# Your goal
Each line below that carries the string "PubFinal" must appear in the answer.

■ ■ ■ ■

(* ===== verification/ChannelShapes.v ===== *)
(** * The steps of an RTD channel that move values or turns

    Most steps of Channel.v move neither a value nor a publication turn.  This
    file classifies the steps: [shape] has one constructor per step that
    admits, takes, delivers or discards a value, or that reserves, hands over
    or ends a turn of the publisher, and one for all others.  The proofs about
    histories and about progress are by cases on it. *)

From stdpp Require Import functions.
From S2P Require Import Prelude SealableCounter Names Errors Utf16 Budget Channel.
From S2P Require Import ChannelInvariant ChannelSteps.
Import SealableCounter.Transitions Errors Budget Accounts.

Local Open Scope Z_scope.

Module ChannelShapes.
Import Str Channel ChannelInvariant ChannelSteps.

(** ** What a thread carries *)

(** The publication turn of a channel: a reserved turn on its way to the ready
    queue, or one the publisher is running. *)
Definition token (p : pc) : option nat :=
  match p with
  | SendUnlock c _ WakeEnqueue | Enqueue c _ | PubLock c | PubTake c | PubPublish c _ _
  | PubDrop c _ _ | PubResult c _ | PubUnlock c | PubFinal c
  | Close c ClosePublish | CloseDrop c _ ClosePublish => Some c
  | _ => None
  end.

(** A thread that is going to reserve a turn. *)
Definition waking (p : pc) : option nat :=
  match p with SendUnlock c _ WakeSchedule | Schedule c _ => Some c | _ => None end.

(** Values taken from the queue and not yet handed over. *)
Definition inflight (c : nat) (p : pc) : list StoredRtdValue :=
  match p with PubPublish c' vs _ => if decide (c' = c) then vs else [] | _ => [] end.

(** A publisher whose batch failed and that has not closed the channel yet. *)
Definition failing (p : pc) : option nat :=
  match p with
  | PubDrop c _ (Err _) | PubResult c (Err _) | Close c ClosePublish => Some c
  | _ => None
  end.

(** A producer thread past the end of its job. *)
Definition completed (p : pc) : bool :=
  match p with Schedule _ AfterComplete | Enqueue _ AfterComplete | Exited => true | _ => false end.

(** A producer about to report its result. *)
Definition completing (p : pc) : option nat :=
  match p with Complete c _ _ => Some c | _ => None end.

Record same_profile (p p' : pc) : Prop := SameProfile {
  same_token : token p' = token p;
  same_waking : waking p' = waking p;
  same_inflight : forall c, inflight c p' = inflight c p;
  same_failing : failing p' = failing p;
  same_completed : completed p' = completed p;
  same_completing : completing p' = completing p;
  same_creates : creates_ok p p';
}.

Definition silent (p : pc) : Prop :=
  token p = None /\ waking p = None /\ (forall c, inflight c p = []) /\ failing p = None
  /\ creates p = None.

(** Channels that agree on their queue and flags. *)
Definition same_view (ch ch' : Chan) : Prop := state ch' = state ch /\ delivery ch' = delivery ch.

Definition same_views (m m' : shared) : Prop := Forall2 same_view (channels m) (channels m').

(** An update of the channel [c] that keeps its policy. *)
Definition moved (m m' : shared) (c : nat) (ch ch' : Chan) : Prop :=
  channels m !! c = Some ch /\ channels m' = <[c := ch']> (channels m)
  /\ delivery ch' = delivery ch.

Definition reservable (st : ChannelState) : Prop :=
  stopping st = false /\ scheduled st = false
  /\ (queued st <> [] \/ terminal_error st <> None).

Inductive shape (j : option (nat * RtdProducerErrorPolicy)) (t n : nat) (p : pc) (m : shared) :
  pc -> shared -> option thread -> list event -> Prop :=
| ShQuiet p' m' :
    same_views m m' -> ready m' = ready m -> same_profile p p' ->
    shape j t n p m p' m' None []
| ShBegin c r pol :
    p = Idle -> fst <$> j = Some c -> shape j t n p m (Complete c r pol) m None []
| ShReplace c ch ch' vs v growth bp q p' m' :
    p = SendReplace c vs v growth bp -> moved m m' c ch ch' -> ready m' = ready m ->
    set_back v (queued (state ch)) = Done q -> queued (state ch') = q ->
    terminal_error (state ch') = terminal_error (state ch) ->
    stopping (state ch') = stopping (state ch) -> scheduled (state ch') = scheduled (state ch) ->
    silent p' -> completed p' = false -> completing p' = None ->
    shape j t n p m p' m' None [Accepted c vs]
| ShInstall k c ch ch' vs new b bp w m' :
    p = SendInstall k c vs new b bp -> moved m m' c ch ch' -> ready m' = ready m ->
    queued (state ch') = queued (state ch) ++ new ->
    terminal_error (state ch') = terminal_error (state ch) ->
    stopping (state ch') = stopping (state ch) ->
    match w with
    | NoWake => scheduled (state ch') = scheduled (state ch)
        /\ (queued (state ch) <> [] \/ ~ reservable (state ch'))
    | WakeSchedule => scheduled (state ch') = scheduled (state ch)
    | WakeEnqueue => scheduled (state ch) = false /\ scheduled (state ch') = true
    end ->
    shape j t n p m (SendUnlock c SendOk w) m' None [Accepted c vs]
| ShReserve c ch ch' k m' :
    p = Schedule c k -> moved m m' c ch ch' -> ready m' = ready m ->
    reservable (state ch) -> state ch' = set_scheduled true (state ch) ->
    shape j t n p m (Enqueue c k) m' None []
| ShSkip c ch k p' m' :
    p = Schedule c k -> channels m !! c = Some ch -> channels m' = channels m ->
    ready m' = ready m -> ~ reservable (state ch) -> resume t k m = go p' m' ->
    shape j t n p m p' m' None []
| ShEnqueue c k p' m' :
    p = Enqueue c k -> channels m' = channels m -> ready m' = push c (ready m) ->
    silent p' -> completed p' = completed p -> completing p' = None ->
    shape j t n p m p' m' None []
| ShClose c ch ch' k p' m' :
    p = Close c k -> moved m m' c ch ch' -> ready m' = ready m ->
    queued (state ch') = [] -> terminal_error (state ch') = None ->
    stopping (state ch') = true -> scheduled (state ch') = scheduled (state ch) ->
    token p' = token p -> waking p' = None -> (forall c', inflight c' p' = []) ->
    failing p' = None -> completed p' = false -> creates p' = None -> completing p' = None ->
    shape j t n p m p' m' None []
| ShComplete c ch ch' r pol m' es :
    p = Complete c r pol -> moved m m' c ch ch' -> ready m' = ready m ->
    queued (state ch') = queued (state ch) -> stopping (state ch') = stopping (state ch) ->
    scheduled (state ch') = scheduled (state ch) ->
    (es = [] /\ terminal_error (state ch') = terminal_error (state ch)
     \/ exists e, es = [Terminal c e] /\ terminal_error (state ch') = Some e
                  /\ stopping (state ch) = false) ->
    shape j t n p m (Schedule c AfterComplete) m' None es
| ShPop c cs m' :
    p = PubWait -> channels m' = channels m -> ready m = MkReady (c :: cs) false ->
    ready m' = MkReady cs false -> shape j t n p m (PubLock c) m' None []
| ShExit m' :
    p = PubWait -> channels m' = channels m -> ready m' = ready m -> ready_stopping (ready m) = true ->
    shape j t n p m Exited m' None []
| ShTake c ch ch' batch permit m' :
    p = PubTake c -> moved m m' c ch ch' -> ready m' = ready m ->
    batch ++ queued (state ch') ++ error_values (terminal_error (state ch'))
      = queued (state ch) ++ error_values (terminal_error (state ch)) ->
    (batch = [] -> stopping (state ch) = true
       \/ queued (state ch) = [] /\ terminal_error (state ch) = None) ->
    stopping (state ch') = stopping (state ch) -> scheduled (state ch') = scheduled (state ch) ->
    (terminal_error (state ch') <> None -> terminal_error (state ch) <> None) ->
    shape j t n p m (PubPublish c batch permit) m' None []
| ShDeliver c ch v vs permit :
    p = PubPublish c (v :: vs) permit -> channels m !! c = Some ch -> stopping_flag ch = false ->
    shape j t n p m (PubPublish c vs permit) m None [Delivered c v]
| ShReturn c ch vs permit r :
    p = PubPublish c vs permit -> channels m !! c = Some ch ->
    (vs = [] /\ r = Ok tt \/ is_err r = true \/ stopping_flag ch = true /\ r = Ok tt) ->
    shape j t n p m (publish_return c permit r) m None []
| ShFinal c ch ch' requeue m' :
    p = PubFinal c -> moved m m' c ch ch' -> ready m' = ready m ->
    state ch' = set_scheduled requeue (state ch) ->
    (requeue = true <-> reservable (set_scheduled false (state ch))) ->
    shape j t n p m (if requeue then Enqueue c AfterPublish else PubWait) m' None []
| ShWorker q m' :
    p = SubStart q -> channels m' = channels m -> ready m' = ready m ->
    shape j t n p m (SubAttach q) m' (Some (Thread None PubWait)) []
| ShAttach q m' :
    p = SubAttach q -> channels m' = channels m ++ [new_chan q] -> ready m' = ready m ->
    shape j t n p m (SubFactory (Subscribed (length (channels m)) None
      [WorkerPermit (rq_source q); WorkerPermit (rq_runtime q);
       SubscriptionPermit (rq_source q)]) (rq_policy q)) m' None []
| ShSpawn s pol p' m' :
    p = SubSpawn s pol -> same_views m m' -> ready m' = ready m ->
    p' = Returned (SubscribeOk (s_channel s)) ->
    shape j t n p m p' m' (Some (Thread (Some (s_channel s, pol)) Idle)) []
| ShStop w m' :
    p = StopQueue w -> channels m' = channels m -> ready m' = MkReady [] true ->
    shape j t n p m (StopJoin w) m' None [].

■ ■ ■ ■

# Final answer
  | PubDrop c _ _ | PubResult c _ | PubUnlock c | PubFinal c
    p = PubFinal c -> moved m m' c ch ch' -> ready m' = ready m ->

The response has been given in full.